=== Section Start ===

(** C9. On every receiver and for all arguments: the operations that take
    no callback return normally; an operation that takes callbacks raises
    only when the body of one of them has raised, and then with that very
    exception and in the state that body left; and where an operation
    applies a callback, an exception of the callback is the outcome of the
    operation (nothing is caught). *)
Theorem core_never_raises {U : Type} this id o v d (du : U)
    (some transform : Fn W U) (none computeU : Thunk W U)
    (compute : Thunk W Value) (f : Fn W Value) (g : Fn W Option)
    (h : Thunk W Option) (pred : Fn W bool) :
  (never_raises (Option_getValueOrDefault (W := W) this d)
   /\ never_raises (Option_and (W := W) this o)
   /\ never_raises (Option_or (W := W) this o)
   /\ never_raises (Some (W := W) v)
   /\ never_raises (fromValue (W := W) v)
   /\ never_raises (fromNullable (W := W) v)
   /\ never_raises (fromUndefinable (W := W) v)
   /\ never_raises (createOptionFactory pred))
  /\ (faults_only_from (Option_match this some none)
        (fun e s' => fault_of_fn some e s' \/ fault_of_thunk none e s')
      /\ faults_only_from (Option_getValueOrCompute this compute)
           (fault_of_thunk compute)
      /\ faults_only_from (Option_mapOrDefault this transform du)
           (fault_of_fn transform)
      /\ faults_only_from (Option_mapOrCompute this transform computeU)
           (fun e s' =>
              fault_of_fn transform e s' \/ fault_of_thunk computeU e s')
      /\ faults_only_from (Option_map this f) (fault_of_fn f)
      /\ faults_only_from (Option_andThen this g) (fault_of_fn g)
      /\ faults_only_from (Option_orElse this h) (fault_of_thunk h)
      /\ faults_only_from (Option_filter this pred) (fault_of_fn pred)
      /\ faults_only_from (fromValueConditional v pred) (fault_of_fn pred)
      /\ (forall factory s s1,
            createOptionFactory pred s = (Ok factory, s1) ->
            faults_only_from (factory v) (fault_of_fn pred)))
  /\ (forall s e s',
        (call some v s = (Throw e, s') ->
         Option_match (SomeObj id v) some none s = (Throw e, s'))
        /\ (call0 none s = (Throw e, s') ->
            Option_match None some none s = (Throw e, s'))
        /\ (call0 compute s = (Throw e, s') ->
            Option_getValueOrCompute None compute s = (Throw e, s'))
        /\ (call transform v s = (Throw e, s') ->
            Option_mapOrDefault (SomeObj id v) transform du s = (Throw e, s'))
        /\ (call transform v s = (Throw e, s') ->
            Option_mapOrCompute (SomeObj id v) transform computeU s
            = (Throw e, s'))
        /\ (call0 computeU s = (Throw e, s') ->
            Option_mapOrCompute None transform computeU s = (Throw e, s'))
        /\ (call f v s = (Throw e, s') ->
            Option_map (SomeObj id v) f s = (Throw e, s'))
        /\ (call g v s = (Throw e, s') ->
            Option_andThen (SomeObj id v) g s = (Throw e, s'))
        /\ (call0 h s = (Throw e, s') ->
            Option_orElse None h s = (Throw e, s'))
        /\ (call pred v s = (Throw e, s') ->
            Option_filter (SomeObj id v) pred s = (Throw e, s'))
        /\ (call pred v s = (Throw e, s') ->
            fromValueConditional v pred s = (Throw e, s'))).
Proof.
  split; [|split].
  - destruct (conversions_never_raise v) as (HS & HV & HN & HU).
    repeat match goal with |- _ /\ _ => split end;
      try assumption; intro s;
      try (destruct this; eexists _, _; reflexivity).
  - repeat match goal with |- _ /\ _ => split end.
    + apply Option_match_faults.
    + apply Option_getValueOrCompute_faults.
    + apply Option_mapOrDefault_faults.
    + apply Option_mapOrCompute_faults.
    + apply Option_map_faults.
    + apply Option_andThen_faults.
    + apply Option_orElse_faults.
    + apply Option_filter_faults.
    + apply fromValueConditional_faults.
    + intros factory s s1 H. injection H as <- _.
      apply fromValueConditional_faults.
  - intros s e s'.
    repeat match goal with |- _ /\ _ => split end;
      intro H; simpl; try exact H.
    + unfold Some_map. apply bind_Throw. exact H.
    + unfold Some_filter. apply bind_Throw. exact H.
    + unfold fromValueConditional. apply bind_Throw. exact H.
Qed.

=== Section End ===

**What needs to be done**
If a line comes after the one that contains "this some none)", leave it out; return every line of the entries up to that point exactly, starting with the first, with that line included.

**Worked solution**
(** C9. On every receiver and for all arguments: the operations that take
    no callback return normally; an operation that takes callbacks raises
    only when the body of one of them has raised, and then with that very
    exception and in the state that body left; and where an operation
    applies a callback, an exception of the callback is the outcome of the
    operation (nothing is caught). *)
Theorem core_never_raises {U : Type} this id o v d (du : U)
    (some transform : Fn W U) (none computeU : Thunk W U)
    (compute : Thunk W Value) (f : Fn W Value) (g : Fn W Option)
    (h : Thunk W Option) (pred : Fn W bool) :
  (never_raises (Option_getValueOrDefault (W := W) this d)
   /\ never_raises (Option_and (W := W) this o)
   /\ never_raises (Option_or (W := W) this o)
   /\ never_raises (Some (W := W) v)
   /\ never_raises (fromValue (W := W) v)
   /\ never_raises (fromNullable (W := W) v)
   /\ never_raises (fromUndefinable (W := W) v)
   /\ never_raises (createOptionFactory pred))
  /\ (faults_only_from (Option_match this some none)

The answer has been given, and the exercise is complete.